• [Data extracts]:

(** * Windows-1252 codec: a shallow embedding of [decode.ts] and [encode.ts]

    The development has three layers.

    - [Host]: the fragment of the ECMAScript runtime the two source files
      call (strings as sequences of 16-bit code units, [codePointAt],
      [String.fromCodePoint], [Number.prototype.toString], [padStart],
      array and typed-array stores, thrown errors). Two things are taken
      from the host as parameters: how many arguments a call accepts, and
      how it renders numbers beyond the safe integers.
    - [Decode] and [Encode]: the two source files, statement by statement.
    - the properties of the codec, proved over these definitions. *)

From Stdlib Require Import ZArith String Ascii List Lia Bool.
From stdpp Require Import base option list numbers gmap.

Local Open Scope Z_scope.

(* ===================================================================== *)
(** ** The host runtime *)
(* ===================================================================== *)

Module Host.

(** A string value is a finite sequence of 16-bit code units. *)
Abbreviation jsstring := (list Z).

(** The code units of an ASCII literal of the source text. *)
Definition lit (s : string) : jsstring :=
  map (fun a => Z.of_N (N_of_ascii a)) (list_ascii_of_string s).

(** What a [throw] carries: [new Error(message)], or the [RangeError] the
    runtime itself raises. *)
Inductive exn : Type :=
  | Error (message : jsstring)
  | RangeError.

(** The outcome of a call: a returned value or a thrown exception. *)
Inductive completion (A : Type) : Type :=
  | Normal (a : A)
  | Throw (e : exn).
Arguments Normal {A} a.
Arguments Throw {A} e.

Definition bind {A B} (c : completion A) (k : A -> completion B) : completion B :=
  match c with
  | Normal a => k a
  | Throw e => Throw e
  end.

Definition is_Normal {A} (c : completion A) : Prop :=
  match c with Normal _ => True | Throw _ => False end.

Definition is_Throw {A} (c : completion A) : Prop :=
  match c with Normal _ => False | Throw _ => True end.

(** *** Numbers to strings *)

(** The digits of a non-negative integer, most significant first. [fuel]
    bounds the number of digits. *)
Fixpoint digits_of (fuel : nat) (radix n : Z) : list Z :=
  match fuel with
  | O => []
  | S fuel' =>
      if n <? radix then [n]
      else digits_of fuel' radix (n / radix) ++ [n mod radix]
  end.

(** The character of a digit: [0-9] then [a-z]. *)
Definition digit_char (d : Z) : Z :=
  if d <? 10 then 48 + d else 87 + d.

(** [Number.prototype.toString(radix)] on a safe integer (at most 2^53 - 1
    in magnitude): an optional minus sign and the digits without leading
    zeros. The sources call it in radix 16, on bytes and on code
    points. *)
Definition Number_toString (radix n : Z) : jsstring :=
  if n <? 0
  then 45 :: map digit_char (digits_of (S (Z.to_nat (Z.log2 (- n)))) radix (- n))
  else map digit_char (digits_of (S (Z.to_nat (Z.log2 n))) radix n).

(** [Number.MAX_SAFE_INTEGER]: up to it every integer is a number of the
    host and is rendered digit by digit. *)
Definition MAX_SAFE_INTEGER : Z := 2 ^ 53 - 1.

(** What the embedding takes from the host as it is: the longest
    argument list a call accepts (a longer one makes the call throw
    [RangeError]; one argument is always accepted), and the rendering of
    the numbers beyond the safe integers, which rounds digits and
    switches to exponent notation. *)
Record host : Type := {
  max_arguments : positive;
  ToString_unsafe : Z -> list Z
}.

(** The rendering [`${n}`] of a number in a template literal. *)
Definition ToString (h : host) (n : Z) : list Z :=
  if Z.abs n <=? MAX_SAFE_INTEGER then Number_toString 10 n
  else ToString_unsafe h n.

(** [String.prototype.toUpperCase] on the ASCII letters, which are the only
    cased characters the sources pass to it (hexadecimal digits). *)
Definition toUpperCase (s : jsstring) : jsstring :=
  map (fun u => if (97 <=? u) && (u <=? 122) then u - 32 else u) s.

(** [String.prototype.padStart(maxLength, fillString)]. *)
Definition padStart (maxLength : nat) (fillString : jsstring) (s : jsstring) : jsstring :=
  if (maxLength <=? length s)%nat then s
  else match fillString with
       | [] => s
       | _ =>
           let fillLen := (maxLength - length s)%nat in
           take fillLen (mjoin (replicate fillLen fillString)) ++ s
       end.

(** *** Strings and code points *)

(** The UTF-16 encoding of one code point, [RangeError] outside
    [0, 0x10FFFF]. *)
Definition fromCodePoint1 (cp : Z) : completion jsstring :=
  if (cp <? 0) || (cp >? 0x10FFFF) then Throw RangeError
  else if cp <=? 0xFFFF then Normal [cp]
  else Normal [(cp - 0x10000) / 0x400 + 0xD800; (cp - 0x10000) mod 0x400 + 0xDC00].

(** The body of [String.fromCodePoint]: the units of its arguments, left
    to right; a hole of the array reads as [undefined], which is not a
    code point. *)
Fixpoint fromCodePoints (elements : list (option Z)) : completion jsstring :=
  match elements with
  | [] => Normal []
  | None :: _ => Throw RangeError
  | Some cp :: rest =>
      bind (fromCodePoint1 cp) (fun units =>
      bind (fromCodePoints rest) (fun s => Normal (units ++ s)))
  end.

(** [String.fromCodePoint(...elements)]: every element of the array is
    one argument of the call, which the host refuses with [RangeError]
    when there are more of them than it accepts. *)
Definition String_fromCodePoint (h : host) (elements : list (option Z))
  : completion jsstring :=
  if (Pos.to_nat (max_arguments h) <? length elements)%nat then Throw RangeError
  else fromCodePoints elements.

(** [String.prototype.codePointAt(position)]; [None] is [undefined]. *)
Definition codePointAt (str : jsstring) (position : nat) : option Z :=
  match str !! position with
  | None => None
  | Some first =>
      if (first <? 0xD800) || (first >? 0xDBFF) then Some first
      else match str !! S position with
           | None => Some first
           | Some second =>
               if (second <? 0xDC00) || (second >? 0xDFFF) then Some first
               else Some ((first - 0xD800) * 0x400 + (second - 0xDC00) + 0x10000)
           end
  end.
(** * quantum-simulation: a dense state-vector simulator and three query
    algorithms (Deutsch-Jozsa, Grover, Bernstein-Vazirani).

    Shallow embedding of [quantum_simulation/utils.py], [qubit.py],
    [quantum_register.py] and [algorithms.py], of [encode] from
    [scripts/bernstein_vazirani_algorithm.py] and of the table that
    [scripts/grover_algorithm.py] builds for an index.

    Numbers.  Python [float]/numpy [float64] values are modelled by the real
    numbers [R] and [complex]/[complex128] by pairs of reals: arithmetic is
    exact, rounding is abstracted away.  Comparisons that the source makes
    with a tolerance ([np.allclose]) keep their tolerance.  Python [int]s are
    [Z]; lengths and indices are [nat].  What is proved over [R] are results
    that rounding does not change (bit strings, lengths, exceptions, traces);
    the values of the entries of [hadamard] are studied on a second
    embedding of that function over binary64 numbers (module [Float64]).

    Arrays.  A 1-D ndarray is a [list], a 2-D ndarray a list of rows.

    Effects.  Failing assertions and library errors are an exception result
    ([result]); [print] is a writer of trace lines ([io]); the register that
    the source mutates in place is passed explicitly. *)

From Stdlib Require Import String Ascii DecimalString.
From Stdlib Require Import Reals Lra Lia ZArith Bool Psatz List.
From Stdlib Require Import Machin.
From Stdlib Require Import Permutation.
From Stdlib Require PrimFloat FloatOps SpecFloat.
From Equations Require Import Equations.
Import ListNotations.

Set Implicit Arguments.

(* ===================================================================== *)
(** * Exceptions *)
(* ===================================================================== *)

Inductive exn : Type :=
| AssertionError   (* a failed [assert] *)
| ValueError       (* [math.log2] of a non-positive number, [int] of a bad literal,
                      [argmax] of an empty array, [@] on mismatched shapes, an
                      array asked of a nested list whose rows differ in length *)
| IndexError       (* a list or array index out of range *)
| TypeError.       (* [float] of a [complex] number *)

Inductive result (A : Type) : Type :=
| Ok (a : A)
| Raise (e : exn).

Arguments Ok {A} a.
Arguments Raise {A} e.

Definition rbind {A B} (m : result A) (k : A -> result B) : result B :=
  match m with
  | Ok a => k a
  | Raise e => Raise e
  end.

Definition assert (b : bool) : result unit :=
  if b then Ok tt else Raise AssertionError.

* * *

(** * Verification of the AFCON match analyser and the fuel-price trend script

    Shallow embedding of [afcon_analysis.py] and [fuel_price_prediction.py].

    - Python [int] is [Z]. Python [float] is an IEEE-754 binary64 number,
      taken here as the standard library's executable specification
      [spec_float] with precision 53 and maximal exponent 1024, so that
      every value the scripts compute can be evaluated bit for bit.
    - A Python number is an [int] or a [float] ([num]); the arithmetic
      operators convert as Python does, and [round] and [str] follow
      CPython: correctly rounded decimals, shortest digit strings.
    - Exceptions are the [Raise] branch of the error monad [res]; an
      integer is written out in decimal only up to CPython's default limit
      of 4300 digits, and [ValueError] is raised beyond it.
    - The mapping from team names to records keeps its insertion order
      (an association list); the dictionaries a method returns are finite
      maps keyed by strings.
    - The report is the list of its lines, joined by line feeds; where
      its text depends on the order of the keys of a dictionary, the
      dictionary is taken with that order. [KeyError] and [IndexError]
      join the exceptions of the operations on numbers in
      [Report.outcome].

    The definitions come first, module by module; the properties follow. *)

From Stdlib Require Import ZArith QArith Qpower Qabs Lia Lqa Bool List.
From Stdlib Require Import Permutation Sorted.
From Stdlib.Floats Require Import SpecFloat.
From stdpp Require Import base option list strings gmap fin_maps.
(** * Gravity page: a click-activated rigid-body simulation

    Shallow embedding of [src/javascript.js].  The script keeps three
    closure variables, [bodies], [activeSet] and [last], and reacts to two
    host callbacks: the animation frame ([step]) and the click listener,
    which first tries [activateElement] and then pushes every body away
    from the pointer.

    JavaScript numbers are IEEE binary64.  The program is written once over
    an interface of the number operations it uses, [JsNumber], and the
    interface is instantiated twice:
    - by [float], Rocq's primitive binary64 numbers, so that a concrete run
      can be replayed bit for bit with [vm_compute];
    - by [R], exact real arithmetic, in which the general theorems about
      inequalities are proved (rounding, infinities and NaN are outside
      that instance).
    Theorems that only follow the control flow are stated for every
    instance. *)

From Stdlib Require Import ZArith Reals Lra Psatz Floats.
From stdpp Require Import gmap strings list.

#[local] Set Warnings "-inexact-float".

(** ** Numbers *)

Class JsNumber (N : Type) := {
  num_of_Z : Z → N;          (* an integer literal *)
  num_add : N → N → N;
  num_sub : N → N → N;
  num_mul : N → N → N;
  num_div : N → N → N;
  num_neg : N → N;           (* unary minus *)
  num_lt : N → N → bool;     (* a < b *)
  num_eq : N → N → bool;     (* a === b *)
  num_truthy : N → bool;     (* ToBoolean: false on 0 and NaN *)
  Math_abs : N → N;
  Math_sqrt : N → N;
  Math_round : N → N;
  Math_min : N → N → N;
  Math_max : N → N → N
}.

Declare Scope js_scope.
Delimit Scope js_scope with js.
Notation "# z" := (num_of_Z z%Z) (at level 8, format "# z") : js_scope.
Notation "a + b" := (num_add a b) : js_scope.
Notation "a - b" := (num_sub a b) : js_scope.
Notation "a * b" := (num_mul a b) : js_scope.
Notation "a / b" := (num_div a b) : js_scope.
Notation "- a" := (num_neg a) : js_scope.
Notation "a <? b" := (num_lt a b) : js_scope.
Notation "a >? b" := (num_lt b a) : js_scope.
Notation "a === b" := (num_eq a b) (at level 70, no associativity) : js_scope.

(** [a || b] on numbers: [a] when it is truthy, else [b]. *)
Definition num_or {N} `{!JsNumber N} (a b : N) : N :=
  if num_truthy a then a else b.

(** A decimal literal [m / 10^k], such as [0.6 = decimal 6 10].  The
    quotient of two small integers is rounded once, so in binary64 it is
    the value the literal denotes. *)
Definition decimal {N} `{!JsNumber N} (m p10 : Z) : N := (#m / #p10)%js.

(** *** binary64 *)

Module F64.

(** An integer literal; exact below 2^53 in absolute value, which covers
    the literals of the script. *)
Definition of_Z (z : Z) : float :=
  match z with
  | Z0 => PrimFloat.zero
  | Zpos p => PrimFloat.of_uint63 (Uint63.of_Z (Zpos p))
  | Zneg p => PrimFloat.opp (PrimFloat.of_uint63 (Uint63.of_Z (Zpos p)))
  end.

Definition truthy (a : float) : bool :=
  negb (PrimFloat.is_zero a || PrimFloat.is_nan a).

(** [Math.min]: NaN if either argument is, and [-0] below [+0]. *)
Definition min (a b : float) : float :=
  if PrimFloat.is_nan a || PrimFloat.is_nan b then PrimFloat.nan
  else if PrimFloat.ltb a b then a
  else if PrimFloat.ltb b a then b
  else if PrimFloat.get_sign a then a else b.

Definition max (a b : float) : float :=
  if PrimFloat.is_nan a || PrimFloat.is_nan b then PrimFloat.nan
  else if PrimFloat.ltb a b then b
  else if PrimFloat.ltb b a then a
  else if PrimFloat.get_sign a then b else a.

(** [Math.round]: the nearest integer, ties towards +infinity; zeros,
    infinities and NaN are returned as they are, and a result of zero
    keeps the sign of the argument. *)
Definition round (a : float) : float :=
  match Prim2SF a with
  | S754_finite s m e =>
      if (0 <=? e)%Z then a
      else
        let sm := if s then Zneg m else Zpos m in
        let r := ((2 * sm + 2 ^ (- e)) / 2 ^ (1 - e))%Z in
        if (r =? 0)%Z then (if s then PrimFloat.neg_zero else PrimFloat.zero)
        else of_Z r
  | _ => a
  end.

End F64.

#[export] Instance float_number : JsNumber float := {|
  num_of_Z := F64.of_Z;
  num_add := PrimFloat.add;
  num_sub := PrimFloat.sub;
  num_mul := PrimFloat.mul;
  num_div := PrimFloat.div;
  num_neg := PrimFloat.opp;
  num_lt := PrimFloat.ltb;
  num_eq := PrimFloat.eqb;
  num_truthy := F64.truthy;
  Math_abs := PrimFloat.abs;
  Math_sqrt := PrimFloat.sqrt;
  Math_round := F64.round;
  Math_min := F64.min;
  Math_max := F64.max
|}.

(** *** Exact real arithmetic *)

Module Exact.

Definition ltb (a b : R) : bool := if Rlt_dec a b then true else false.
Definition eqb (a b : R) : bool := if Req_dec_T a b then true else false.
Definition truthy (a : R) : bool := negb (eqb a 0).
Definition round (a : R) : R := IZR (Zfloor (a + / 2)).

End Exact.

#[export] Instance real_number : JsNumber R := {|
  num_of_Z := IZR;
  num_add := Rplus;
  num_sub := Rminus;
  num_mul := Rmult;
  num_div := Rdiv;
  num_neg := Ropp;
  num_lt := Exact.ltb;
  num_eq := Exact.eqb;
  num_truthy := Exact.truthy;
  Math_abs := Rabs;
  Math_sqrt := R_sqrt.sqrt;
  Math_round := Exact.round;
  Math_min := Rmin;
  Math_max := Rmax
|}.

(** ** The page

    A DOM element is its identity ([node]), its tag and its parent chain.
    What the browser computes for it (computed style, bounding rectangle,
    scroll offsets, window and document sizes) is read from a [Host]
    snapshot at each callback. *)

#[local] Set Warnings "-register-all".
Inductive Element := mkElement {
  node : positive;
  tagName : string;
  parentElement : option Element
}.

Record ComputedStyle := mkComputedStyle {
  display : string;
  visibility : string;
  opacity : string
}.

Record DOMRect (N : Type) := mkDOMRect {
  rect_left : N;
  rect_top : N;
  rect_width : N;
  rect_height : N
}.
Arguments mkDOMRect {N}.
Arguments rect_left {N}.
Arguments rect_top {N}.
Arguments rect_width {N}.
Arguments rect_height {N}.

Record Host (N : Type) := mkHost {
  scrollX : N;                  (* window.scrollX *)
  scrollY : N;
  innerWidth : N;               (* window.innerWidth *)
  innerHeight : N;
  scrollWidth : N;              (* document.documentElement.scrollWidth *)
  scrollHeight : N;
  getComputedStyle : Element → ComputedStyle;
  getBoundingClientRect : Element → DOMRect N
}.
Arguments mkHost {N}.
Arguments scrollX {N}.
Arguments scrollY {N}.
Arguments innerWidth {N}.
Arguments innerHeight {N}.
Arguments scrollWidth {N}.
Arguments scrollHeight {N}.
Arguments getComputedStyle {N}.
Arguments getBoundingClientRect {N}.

* * *

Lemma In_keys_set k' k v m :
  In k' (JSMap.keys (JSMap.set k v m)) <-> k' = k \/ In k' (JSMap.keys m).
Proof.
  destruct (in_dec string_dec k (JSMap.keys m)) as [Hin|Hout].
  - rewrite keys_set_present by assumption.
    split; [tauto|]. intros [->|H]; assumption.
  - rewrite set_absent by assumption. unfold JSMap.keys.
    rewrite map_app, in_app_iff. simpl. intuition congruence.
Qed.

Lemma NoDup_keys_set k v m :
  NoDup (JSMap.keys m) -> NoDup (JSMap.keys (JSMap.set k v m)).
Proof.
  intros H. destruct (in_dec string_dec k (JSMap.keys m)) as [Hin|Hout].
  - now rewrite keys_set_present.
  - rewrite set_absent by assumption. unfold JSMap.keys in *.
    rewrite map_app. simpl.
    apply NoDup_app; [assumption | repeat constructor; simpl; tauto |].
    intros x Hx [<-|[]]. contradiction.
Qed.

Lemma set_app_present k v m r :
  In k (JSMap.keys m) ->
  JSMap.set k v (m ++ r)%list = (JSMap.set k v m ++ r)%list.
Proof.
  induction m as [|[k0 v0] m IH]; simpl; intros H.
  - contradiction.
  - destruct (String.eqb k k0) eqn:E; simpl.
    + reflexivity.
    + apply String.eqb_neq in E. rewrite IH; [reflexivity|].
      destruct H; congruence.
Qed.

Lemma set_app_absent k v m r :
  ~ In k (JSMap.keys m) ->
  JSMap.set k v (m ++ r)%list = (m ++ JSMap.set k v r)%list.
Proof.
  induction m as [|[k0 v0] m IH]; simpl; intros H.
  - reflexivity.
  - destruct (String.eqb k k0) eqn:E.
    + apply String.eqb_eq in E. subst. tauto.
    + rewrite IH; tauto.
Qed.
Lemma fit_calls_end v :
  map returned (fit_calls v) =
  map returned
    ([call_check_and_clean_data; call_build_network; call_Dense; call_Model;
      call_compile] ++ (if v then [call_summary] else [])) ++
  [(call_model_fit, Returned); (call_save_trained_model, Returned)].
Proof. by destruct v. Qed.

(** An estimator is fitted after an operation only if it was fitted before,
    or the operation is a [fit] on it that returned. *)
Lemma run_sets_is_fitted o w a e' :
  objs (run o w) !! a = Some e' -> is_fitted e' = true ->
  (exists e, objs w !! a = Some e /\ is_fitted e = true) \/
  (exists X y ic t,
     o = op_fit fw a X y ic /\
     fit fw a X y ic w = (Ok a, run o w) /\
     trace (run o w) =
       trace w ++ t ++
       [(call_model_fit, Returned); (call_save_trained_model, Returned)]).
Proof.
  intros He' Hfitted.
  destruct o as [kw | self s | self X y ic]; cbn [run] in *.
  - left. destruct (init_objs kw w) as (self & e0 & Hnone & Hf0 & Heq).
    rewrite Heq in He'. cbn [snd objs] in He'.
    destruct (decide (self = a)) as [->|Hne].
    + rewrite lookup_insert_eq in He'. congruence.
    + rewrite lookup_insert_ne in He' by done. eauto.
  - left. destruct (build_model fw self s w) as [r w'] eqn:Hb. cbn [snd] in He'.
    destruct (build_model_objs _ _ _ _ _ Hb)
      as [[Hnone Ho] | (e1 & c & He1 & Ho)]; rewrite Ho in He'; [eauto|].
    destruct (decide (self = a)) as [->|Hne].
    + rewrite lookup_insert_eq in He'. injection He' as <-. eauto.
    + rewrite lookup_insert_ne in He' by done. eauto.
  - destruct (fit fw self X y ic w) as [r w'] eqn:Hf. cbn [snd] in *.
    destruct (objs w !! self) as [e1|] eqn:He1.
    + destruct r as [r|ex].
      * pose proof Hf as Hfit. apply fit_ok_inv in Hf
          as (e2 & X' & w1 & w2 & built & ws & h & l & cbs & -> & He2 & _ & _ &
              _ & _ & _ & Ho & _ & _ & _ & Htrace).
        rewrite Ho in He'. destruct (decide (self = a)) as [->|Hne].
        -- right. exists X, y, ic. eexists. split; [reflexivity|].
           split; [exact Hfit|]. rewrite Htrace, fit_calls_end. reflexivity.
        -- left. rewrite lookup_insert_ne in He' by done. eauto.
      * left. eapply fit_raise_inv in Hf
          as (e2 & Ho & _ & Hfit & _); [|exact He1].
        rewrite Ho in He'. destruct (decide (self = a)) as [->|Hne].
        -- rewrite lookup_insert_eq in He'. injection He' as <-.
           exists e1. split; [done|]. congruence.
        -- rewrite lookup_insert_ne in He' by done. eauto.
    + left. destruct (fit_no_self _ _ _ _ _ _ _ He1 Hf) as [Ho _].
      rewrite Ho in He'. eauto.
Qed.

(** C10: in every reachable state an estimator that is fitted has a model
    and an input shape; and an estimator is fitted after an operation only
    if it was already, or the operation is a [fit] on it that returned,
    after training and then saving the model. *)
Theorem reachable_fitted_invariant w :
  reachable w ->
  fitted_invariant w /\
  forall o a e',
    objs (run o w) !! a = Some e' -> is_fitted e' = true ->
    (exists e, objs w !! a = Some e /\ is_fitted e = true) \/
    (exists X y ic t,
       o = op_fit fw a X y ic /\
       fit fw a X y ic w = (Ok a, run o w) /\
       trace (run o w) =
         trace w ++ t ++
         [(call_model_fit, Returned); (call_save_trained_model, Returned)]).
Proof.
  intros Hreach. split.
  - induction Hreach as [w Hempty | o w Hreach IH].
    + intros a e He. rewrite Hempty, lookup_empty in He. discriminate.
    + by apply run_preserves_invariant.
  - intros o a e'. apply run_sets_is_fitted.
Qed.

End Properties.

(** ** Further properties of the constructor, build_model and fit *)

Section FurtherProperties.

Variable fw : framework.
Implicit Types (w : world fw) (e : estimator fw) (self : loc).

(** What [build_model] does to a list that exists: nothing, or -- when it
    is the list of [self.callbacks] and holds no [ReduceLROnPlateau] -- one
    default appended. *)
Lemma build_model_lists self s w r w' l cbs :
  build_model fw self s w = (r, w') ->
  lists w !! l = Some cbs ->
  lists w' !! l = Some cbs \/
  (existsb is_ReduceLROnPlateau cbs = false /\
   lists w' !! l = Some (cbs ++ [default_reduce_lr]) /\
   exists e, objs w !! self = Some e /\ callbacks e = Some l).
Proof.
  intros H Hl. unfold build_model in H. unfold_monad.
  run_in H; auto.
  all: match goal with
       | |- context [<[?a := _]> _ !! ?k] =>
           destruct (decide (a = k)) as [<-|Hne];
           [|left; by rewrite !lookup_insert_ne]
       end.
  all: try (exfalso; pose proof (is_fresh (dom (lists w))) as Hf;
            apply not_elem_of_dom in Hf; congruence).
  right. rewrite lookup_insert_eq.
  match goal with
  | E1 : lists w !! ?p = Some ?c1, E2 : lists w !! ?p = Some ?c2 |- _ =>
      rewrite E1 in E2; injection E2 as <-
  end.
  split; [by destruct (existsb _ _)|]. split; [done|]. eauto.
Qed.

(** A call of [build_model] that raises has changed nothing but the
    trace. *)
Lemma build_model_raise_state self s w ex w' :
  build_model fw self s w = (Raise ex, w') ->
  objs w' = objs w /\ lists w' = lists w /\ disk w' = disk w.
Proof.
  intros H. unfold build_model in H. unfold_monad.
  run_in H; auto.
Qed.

• [Exercise requirements]: What is the number of lines in the entries above that contain the string "Permutation"? Reply with the number and nothing more.

• [Answer to the problem]: 2